Klar gebe es auch in Italien Leute, die immer noch alles auf die leichte Schulter nehmen und sich nicht an die Regeln halten. "Aber dafür sorgt die Polizei. Es ist schon soweit gekommen, dass man Strafe zahlt, wenn man ohne Grund draußen ist, etwa zum Joggen im Park oder auf Spielplätzen." Vor allem im Süden Italiens sei die Versorgung in den Krankenhäusern nicht so gut wie in Deutschland, "uns fehlt es an Ausrüstung", weiß Claudia Papalino.

Familien nehmen Abschied in Videochats

"Es kommt sogar dazu, dass die Ärzte entscheiden müssen, wer gerettet werden soll und wer nicht." Das sei das Schlimmste: "Wenn jemand stirbt, stirbt er alleine, da die Familienangehörigen nicht auf die Intensivstation dürfen." Viele Ärzte bieten Videochats an, so dass die Familie sich noch ein letztes Mal verabschieden können. Auch würden keine Trauermessen abgehalten, die Verstorbenen sofort beerdigt.

"Wir haben Angst, das ist klar. Aber wir Italiener versuchen, das Beste draus zu machen", schreibt sie.

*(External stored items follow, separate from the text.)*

(** * Mean-field micromagnetic relaxation: a shallow embedding

    This development models [src/Energy_Term.py] (the magnetisation wrapper
    [M], its [curl] and [laplace], and the energy terms [Exchange], [DMI],
    [Zeeman]) and [src/Mean_Field.py] (the driver [Min_Driver]).

    Numbers.  The numpy code computes in float64.  The definitions are
    written once, over a small interface [Num] of the scalar operations the
    code uses, and instantiated twice:
    - [Num_R], the real numbers, used for the algebraic statements;
    - [Num_F], the kernel's IEEE-754 binary64 floats ([PrimFloat]), which
      reproduce numpy's element operations (including [nan] for [0/0]) and
      evaluate with [vm_compute].

    Arrays.  A numpy array of shape (Nx, Ny, Nz, 3) is a triply nested list
    of 3-vectors ([grid V3]); an array of shape (Nx, Ny, Nz) or
    (Nx, Ny, Nz, 1) is a [grid K].  Fallible numpy operations (broadcasting
    errors) return [option]. *)

From Stdlib Require Import List ZArith Bool Arith Lia Reals Lra.
From Stdlib Require Floats.
Import ListNotations.

(** ** Scalars *)

Class Num (K : Type) := {
  n0 : K;
  nadd : K -> K -> K;
  nsub : K -> K -> K;
  nmul : K -> K -> K;
  ndiv : K -> K -> K;
  nopp : K -> K;
  nsqrt : K -> K;
  nabs : K -> K;
  (** [a <= b]; false when either side is a nan *)
  nleb : K -> K -> bool;
  (** [a == b] (Python float equality) *)
  neqb : K -> K -> bool;
  (** the decimal literal [m]e[e], rounded to the type *)
  nlit : Z -> Z -> K;
  (** [np.pi] *)
  npi : K
}.

Arguments n0 {K _}.
Arguments npi {K _}.

Definition R_leb (a b : R) : bool := if Rle_dec a b then true else false.
Definition R_eqb (a b : R) : bool := if Req_dec_T a b then true else false.

Definition R_lit (m e : Z) : R :=
  if (0 <=? e)%Z then IZR (m * 10 ^ e) else IZR m / IZR (10 ^ (- e)).

#[global] Instance Num_R : Num R := {
  n0 := 0%R;
  nadd := Rplus;
  nsub := Rminus;
  nmul := Rmult;
  ndiv := Rdiv;
  nopp := Ropp;
  nsqrt := sqrt;
  nabs := Rabs;
  nleb := R_leb;
  neqb := R_eqb;
  nlit := R_lit;
  npi := PI
}.

(** Correctly rounded conversion of an integer to binary64. *)
Definition F_of_Z (z : Z) : PrimFloat.float :=
  FloatOps.SF2Prim (SpecFloat.binary_normalize FloatOps.prec FloatOps.emax z 0 false).

(** [np.pi] is the binary64 number 7074237752028440 * 2^-51. *)
Definition F_pi : PrimFloat.float :=
  FloatOps.SF2Prim
    (SpecFloat.binary_normalize FloatOps.prec FloatOps.emax 7074237752028440 (-51) false).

Italien habe schon so viele Tragödien hinter sich, seien es Erdbeben oder Überschwemmungen. "Dennoch hat dieses Land immer einen Weg gefunden, wieder aufzustehen. Wir waren schon immer hilfsbereite Menschen, jetzt sind wir es noch viel mehr."

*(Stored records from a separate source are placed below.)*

(** * Settlement reconciliation: the matching engine and the report

    A shallow embedding of [internal/reconciler/reconciler.go], of the
    records of [internal/models/models.go] and of the part of
    [internal/store/store.go] that the engine reads.

    Modelling choices, all of them visible in the definitions below:
    - a Go [float64] amount is an exact rational ([Q]); the engine only
      adds, subtracts, multiplies, divides, takes absolute values and
      compares, and the properties proved here are about which branch
      is taken, not about rounding;
    - a [time.Time] is its number of nanoseconds since the epoch ([Z]),
      a [time.Duration] is a saturating 64-bit count of nanoseconds;
    - a Go [int] is a [Z], the result counter of [Run] is a [nat];
    - a Go [map] is a [gmap]; ranging over a map visits its entries in
      an order the language leaves open, so the order is a parameter
      ([MapRange]) constrained to be a permutation of the entries;
    - [sort.Slice] is a parameter constrained by its documented
      contract ([SortSliceSpec]): a sorted permutation, with no promise
      about equal elements;
    - a note built with [fmt.Sprintf] is kept as its format and
      arguments ([Note]); notes joined by "; " are a list. *)

From Stdlib Require Import QArith Qabs Lqa Ascii DecimalString DecimalNat.
From stdpp Require Import gmap strings list sorting.

Set Warnings "-clear-no-such-hyp".

Local Open Scope string_scope.
Local Open Scope list_scope.
Local Open Scope Z_scope.

(** ** models.go *)

Inductive ReconciliationStatus :=
| StatusMatched
| StatusMatchedWithVariance
| StatusUnsettled
| StatusUnexpectedSettlement
| StatusDuplicate.
(** The [for] loop of lines 142-147 over the remaining addresses. *)
Fixpoint probe_loop (bus : Z) (addresses : list Z) (available_devices : list Z)
    : io (list Z) :=
  match addresses with
  | [] => ret available_devices
  | address :: addresses' =>
      available_devices' <-
        try_except
          (write_quick T bus address ;;
           ret (available_devices ++ [address]))
          is_OSError
          (fun _ => ret available_devices) ;;
      probe_loop bus addresses' available_devices'
  end.

(** [search_i2c_memory] (lines 136-157); [None] is Python's [None]. *)
Definition search_i2c_memory (i2c_channel : Z) : io (option (list Z)) :=
  try_except
    (bus <- SMBus T i2c_channel ;;
     let available_devices := [] in
     emit (EPrint "Searching for I2C devices..." None) ;;
     available_devices <- probe_loop bus (range 0x03 0x78) available_devices ;;
     match available_devices with
     | _ :: _ => ret (Some available_devices)
     | [] => ret None
     end)
    is_Exception
    (fun error => raise (AdsReadExceptionSearching error)).

End Scan.

(** ** The script block (lines 160-179) *)

(** [except AdsReadException]: both ways the module builds one. *)
Definition is_AdsReadException (e : exn) : bool :=
  match e with
  | AdsReadException _ | AdsReadExceptionSearching _ => true
  | _ => false
  end.

(** [except AdsNotFound] *)
Definition is_AdsNotFound (e : exn) : bool :=
  match e with AdsNotFound _ _ => true | _ => false end.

Sie hoffe mit ihrem Post einige Menschen wachgerüttelt zu haben, "so dass in Deutschland alle verstehen, dass es nicht nur eine Grippe ist", meint Claudia Papalino. "Wenn euch was an eurer Familie und euren Freunden liegt, dann bleibt zu Hause! Nur so haben wir eine Chance aus diesem Alptraum zu entkommen."

INFO:

- Italien hat seit einer Woche eine Ausgangssperre und ist damit ein Land im Ausnahmezustand. Alle Geschäfte sind geschlossen, nur Supermärkte, Tankstellen und Apotheken bleiben geöffnet. Die Menschen dürfen nur auf die Straße, um zur Arbeit, zum Einkaufen oder zum Arzt zu gehen. Selbst ein Spaziergang im Park ist untersagt.

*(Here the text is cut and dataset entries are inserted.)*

Fixpoint span_ws (s : text) : nat :=
  match s with
  | c :: r => if is_space c then S (span_ws r) else 0
  | [] => 0
  end.

(** [\s+] *)
Definition match_ws (s : text) : option nat :=
  match span_ws s with
  | 0 => None
  | n => Some n
  end.

(** A literal pattern [p] matched under [re.I] at the head of [s]. *)
Fixpoint prefix_ci (p s : text) : bool :=
  match p, s with
  | [], _ => true
  | _ :: _, [] => false
  | a :: p', c :: s' => Ascii.eqb (lower c) (lower a) && prefix_ci p' s'
  end.

(** [re.compile(p, re.I).search(s)] for a literal pattern [p]. *)
Fixpoint search_ci (p s : text) : bool :=
  prefix_ci p s ||
  match s with
  | [] => false
  | _ :: r => search_ci p r
  end.

(** [p in s] for strings. *)
Fixpoint prefix (p s : text) : bool :=
  match p, s with
  | [], _ => true
  | _ :: _, [] => false
  | a :: p', c :: s' => Ascii.eqb c a && prefix p' s'
  end.

Fixpoint contains (p s : text) : bool :=
  prefix p s ||
  match s with
  | [] => false
  | _ :: r => contains p r
  end.

Definition phrases : list text :=
  [T "continue reading"; T "read more"; T "more for you"; T "advertisement"].

Fixpoint first_phrase (ps : list text) (s : text) : option nat :=
  match ps with
  | [] => None
  | p :: ps' => if prefix_ci p s then Some (List.length p) else first_phrase ps' s
  end.

(** [(?i)continue reading|read more|more for you|advertisement]: the
    alternatives are tried in order at each position. *)
Definition match_phrase (s : text) : option nat := first_phrase phrases s.

(** [clean_text], lines 82-88. *)
Definition clean_text (t : text) : text :=
  match t with
  | [] => []
  | _ =>
      let t1 := re_sub match_blank (T (String nl (String nl EmptyString))) t in
      let t2 := re_sub match_ws [sp] t1 in
      let t3 := re_sub match_phrase [] t2 in
      strip t3
  end.

End Text.

Import Text.

Definition LF : string := String nl EmptyString.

- Jeder muss auf einem Formular den Grund für seinen Ausgang erklären, etwa wenn er ins Büro muss. Diese Ausgangssperre wird streng kontrolliert: Mehr als 838.000 Menschen sind bisher überprüft worden, teilte das Innenministerium am Dienstag in Rom mit. Mehr als 35.500 wurden angezeigt.